[[ Material shown, beginning ]]

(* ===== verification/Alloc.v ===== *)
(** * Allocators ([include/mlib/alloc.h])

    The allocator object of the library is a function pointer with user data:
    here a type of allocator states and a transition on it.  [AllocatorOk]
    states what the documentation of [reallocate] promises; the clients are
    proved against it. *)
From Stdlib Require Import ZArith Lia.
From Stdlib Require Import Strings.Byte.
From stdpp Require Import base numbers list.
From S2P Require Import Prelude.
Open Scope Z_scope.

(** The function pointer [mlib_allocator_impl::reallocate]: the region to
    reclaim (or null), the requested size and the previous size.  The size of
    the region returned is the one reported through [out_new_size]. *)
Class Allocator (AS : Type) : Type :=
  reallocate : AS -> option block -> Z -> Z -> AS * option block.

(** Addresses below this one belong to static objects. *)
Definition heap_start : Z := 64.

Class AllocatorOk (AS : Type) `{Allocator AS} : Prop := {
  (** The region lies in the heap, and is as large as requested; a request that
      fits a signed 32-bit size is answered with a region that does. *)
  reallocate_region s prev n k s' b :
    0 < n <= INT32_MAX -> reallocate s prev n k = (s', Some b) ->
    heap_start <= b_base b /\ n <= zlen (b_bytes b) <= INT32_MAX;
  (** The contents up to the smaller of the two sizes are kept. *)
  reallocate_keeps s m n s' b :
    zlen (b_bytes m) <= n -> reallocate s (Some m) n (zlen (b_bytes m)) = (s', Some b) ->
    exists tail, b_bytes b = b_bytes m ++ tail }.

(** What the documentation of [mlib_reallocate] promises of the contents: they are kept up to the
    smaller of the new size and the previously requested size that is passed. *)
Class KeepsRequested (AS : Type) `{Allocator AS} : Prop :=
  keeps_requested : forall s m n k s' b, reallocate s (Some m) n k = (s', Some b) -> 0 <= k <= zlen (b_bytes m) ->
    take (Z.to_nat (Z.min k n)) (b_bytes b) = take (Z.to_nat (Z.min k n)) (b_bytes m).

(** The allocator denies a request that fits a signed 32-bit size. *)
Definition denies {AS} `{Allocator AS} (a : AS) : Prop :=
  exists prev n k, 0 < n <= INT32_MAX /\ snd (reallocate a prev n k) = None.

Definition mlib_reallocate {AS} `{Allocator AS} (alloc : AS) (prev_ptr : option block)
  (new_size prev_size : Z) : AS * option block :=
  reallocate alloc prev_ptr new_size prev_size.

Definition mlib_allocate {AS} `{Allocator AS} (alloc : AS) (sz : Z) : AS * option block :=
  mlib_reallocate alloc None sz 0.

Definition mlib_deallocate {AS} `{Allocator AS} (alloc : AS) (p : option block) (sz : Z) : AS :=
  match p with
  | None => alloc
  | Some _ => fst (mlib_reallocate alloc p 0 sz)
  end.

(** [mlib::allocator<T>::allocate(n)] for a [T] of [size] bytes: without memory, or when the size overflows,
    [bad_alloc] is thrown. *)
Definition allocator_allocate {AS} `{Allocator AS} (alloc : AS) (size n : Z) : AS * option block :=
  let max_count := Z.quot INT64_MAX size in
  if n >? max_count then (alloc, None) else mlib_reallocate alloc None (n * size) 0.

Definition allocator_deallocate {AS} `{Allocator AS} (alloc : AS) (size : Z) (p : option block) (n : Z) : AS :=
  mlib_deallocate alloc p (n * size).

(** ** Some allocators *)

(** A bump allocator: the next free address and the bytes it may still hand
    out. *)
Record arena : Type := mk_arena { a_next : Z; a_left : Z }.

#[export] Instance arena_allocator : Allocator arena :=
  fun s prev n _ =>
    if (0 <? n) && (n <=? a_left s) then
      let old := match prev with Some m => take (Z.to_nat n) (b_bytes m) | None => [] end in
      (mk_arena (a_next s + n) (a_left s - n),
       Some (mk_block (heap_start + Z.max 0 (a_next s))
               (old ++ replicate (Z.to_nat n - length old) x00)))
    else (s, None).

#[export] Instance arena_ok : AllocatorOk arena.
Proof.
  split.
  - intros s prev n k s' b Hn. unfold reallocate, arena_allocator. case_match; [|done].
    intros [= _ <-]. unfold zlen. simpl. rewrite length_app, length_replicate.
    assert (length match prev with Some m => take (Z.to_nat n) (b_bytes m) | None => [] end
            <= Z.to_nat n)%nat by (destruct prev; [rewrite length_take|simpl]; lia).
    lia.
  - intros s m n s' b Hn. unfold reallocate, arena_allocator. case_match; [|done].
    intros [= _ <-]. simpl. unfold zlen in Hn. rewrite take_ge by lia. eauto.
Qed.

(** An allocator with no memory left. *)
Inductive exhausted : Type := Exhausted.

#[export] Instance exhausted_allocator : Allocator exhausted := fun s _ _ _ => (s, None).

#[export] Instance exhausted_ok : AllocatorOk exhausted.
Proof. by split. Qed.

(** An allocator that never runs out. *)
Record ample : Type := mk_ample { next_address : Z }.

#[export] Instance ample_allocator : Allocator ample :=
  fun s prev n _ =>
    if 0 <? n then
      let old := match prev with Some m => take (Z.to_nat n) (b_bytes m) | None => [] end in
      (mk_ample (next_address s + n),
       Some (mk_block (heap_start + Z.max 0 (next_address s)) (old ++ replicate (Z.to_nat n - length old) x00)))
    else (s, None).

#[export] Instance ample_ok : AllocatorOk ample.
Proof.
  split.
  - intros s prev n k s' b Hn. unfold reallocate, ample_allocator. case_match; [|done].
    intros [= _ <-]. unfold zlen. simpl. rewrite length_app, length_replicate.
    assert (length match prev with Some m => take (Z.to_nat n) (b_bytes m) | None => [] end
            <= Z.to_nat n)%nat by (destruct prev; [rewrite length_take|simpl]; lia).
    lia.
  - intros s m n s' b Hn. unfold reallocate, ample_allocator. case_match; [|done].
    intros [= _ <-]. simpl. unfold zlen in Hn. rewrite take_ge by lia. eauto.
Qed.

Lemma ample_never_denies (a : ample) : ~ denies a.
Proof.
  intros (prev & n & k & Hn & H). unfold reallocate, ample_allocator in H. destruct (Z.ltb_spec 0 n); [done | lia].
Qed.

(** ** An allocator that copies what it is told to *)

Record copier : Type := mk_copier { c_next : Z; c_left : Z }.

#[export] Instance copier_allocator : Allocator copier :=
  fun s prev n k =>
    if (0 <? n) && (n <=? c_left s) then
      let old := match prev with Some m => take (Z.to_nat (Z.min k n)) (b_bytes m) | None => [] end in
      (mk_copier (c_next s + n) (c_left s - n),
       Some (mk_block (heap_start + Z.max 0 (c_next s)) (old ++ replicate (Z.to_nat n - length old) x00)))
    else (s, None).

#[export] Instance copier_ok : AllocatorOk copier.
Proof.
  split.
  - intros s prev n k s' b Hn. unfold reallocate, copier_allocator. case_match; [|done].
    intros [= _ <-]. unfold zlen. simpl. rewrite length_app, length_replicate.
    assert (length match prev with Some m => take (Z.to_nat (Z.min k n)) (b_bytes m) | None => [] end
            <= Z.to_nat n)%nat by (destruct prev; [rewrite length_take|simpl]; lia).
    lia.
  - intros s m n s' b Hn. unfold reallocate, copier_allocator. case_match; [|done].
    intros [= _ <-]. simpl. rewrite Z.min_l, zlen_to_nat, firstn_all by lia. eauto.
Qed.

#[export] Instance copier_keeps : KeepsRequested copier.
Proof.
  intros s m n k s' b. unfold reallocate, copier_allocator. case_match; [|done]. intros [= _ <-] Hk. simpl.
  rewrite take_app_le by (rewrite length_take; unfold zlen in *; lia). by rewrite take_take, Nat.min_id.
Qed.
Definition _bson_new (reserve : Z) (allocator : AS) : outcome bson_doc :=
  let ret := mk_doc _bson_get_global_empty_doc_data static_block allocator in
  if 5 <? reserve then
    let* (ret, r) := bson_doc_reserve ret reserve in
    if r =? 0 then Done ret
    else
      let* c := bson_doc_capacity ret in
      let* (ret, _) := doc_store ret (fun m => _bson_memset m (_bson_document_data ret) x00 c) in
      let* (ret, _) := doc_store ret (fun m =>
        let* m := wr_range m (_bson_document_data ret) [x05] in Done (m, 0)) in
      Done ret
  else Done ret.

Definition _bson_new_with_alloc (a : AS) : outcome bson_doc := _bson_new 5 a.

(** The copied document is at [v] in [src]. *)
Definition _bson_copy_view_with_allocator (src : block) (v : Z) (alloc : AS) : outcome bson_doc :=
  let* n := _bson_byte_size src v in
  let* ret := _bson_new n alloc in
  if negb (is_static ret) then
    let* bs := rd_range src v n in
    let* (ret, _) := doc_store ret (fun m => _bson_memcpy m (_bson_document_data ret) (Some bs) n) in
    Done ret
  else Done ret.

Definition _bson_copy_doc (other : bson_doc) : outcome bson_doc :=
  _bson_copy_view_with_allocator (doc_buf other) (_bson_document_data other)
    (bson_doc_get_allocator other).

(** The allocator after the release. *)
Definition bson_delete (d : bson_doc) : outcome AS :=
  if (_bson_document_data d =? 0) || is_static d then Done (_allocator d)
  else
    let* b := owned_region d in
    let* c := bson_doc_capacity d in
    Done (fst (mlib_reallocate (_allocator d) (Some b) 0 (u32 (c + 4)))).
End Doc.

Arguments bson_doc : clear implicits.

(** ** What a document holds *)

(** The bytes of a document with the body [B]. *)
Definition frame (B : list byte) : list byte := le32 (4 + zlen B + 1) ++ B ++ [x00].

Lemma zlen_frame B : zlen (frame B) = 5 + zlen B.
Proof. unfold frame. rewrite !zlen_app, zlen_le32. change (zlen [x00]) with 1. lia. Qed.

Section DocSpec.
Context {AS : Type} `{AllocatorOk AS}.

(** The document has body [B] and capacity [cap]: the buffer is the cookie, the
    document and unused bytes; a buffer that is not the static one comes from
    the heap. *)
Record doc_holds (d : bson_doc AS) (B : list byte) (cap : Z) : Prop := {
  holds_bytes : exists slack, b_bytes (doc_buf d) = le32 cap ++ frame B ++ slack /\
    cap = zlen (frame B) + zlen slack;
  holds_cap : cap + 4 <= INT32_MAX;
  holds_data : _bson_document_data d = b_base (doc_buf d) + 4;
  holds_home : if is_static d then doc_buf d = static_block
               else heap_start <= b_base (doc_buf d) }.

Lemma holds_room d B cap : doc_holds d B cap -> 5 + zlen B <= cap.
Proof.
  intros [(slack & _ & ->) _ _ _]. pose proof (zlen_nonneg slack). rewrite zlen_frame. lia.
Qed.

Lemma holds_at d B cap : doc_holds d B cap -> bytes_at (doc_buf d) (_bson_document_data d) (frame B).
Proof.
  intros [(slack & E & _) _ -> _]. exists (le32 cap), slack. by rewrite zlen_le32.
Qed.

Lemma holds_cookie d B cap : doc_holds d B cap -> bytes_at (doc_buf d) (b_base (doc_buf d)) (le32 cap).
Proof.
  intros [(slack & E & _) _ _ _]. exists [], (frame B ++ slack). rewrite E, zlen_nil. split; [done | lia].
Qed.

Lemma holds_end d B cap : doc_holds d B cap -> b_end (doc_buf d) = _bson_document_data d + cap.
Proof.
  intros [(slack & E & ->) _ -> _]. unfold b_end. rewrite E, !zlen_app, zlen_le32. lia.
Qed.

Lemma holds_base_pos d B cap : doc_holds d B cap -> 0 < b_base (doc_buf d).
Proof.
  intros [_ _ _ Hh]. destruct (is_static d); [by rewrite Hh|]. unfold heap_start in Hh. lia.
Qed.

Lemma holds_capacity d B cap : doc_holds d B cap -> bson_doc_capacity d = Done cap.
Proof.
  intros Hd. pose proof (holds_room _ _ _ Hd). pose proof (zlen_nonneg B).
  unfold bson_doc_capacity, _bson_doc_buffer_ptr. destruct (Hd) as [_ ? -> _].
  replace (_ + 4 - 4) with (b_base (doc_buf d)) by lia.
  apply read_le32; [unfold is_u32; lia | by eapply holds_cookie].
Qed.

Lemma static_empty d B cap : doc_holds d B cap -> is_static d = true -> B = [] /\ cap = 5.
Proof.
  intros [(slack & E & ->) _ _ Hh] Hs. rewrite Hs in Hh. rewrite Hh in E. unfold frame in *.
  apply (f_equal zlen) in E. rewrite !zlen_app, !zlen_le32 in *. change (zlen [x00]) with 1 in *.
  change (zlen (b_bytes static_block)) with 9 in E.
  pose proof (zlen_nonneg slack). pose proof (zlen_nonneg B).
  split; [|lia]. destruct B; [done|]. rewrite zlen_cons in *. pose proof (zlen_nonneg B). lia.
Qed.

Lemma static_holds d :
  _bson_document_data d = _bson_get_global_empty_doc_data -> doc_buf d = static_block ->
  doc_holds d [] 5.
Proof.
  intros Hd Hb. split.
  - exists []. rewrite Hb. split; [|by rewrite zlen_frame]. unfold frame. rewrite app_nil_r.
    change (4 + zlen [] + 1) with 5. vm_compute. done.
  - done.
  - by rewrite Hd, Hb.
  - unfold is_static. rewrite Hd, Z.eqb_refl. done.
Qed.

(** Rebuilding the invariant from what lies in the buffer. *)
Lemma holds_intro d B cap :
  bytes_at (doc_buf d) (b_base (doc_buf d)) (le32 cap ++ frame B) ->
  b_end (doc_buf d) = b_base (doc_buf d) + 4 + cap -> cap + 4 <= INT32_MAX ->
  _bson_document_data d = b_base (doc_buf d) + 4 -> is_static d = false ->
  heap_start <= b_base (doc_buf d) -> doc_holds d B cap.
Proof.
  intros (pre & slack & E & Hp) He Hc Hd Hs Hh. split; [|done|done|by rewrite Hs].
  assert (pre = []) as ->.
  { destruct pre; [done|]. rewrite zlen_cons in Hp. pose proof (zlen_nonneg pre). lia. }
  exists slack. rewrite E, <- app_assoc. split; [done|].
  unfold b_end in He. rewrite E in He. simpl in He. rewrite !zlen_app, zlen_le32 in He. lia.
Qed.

[[ Material shown, end ]]
[[ Material shown, beginning ]]

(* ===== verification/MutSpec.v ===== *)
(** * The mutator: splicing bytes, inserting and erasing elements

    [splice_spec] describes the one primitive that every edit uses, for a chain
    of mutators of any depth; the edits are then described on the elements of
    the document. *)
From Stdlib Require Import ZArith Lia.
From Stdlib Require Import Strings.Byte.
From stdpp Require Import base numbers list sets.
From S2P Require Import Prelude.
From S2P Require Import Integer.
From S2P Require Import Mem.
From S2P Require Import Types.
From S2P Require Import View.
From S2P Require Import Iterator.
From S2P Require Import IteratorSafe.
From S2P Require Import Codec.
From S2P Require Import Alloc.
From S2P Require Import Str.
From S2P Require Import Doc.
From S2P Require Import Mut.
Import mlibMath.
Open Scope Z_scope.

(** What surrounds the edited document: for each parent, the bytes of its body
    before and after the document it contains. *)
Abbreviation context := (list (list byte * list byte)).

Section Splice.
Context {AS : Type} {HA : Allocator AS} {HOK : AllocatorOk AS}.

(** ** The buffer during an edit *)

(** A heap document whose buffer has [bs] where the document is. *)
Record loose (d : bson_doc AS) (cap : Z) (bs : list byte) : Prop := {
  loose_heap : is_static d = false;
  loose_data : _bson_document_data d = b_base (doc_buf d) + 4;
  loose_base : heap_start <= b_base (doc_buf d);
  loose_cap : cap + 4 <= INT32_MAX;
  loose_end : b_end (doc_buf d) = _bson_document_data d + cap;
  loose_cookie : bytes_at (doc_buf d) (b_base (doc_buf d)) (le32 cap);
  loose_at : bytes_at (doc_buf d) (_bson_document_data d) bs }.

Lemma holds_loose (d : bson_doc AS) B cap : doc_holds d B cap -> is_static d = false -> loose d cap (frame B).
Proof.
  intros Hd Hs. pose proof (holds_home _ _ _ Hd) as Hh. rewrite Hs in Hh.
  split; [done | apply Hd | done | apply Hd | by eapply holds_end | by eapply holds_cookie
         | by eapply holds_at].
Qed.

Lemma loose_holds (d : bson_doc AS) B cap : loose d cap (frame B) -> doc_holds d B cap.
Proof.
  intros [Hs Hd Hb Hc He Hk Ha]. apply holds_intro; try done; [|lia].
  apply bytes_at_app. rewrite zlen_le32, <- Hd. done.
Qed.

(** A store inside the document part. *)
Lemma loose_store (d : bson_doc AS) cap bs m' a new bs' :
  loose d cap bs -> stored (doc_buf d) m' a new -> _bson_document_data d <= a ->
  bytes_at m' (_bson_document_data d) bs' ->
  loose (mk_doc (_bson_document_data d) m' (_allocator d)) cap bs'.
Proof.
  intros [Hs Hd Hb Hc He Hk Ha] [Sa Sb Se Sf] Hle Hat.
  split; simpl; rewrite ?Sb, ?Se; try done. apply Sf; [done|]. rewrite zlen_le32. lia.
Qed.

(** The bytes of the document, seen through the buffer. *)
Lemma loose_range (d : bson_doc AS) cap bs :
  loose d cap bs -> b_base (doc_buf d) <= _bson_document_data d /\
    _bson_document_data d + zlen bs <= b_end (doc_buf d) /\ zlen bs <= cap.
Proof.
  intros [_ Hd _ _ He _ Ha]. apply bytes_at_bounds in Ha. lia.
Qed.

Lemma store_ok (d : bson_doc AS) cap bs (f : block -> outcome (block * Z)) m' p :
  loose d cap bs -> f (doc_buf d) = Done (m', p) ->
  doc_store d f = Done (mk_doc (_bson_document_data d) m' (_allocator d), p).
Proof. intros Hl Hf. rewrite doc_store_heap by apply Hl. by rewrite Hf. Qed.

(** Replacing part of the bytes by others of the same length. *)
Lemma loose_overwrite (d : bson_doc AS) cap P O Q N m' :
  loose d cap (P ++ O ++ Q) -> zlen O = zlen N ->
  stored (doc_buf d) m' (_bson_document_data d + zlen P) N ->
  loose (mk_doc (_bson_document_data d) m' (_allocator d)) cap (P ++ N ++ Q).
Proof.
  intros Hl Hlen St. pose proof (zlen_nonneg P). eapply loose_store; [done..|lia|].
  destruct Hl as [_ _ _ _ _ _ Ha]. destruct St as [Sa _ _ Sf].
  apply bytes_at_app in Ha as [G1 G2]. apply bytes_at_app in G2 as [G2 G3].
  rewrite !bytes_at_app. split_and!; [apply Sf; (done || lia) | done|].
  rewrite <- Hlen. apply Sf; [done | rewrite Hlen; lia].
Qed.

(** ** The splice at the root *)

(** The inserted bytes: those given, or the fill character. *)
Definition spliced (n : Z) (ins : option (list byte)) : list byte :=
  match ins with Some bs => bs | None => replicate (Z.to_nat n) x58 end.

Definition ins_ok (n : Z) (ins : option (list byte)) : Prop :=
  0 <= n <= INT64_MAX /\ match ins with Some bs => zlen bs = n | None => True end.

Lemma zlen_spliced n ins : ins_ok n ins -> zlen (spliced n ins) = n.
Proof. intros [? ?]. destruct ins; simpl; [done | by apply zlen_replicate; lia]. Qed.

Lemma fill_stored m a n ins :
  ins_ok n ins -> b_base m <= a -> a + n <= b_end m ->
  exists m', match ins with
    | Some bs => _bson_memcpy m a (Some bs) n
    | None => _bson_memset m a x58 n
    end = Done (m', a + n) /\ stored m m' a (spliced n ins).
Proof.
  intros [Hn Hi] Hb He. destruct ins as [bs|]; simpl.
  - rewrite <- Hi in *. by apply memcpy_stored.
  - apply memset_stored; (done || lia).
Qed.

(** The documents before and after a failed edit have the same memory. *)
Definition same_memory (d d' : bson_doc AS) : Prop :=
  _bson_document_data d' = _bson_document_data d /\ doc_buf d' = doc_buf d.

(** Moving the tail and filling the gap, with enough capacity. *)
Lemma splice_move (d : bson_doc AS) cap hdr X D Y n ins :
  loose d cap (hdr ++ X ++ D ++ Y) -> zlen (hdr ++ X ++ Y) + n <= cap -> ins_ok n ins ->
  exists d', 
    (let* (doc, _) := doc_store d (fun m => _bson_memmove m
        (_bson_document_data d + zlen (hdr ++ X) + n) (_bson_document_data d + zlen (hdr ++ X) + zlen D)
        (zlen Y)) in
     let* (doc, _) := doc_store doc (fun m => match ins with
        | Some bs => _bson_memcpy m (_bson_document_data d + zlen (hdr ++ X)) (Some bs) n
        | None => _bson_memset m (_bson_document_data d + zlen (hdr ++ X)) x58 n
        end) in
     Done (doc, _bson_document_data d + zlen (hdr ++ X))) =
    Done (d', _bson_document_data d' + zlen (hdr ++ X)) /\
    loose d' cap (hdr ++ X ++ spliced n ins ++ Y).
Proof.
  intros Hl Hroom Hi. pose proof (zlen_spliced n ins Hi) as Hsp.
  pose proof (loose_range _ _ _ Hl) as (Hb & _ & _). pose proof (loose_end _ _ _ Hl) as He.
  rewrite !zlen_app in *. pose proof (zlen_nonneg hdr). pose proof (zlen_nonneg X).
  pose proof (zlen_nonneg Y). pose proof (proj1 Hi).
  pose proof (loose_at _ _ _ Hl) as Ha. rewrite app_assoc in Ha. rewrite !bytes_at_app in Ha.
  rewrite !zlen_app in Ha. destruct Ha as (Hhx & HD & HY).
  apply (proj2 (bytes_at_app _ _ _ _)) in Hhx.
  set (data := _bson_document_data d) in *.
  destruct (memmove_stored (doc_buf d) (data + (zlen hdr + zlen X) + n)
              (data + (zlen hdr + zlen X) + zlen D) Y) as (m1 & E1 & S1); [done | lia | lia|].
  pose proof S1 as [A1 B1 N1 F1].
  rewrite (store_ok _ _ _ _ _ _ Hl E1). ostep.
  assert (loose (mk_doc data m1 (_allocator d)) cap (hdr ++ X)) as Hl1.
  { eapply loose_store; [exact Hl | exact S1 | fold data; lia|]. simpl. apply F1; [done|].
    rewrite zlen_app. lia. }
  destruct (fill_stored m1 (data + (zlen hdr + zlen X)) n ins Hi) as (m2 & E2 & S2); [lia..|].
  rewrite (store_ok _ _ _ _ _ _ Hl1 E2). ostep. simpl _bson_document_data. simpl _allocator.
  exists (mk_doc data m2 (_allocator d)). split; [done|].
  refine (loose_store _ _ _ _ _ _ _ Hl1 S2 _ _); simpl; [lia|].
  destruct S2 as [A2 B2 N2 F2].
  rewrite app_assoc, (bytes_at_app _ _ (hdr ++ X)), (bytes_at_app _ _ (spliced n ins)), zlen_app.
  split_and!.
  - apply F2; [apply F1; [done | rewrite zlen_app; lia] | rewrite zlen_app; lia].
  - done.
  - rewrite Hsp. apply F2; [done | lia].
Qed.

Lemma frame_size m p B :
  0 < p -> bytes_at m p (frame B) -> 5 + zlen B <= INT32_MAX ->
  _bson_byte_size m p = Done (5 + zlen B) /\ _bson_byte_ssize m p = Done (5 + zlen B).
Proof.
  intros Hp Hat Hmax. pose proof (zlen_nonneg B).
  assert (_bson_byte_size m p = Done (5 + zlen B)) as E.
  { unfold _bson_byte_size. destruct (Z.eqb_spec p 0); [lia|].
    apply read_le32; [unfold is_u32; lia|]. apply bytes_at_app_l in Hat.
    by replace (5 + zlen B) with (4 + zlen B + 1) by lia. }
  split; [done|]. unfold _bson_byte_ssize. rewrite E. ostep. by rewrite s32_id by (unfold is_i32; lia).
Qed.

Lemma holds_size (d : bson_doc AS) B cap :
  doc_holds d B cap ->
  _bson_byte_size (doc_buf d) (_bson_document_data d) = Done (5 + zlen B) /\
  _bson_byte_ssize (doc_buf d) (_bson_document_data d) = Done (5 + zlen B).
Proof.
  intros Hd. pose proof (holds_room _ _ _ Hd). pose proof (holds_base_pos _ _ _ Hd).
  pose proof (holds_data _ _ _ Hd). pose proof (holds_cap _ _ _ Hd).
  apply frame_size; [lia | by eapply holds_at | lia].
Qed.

[[ Material shown, end ]]

Above are the records; print exactly the lines from the line with "destruct Hl as" to the line with "Definition same_memory (d", including both, and nothing else.

  destruct Hl as [_ _ _ _ _ _ Ha]. destruct St as [Sa _ _ Sf].
  apply bytes_at_app in Ha as [G1 G2]. apply bytes_at_app in G2 as [G2 G3].
  rewrite !bytes_at_app. split_and!; [apply Sf; (done || lia) | done|].
  rewrite <- Hlen. apply Sf; [done | rewrite Hlen; lia].
Qed.

(** ** The splice at the root *)

(** The inserted bytes: those given, or the fill character. *)
Definition spliced (n : Z) (ins : option (list byte)) : list byte :=
  match ins with Some bs => bs | None => replicate (Z.to_nat n) x58 end.

Definition ins_ok (n : Z) (ins : option (list byte)) : Prop :=
  0 <= n <= INT64_MAX /\ match ins with Some bs => zlen bs = n | None => True end.

Lemma zlen_spliced n ins : ins_ok n ins -> zlen (spliced n ins) = n.
Proof. intros [? ?]. destruct ins; simpl; [done | by apply zlen_replicate; lia]. Qed.

Lemma fill_stored m a n ins :
  ins_ok n ins -> b_base m <= a -> a + n <= b_end m ->
  exists m', match ins with
    | Some bs => _bson_memcpy m a (Some bs) n
    | None => _bson_memset m a x58 n
    end = Done (m', a + n) /\ stored m m' a (spliced n ins).
Proof.
  intros [Hn Hi] Hb He. destruct ins as [bs|]; simpl.
  - rewrite <- Hi in *. by apply memcpy_stored.
  - apply memset_stored; (done || lia).
Qed.

(** The documents before and after a failed edit have the same memory. *)
Definition same_memory (d d' : bson_doc AS) : Prop :=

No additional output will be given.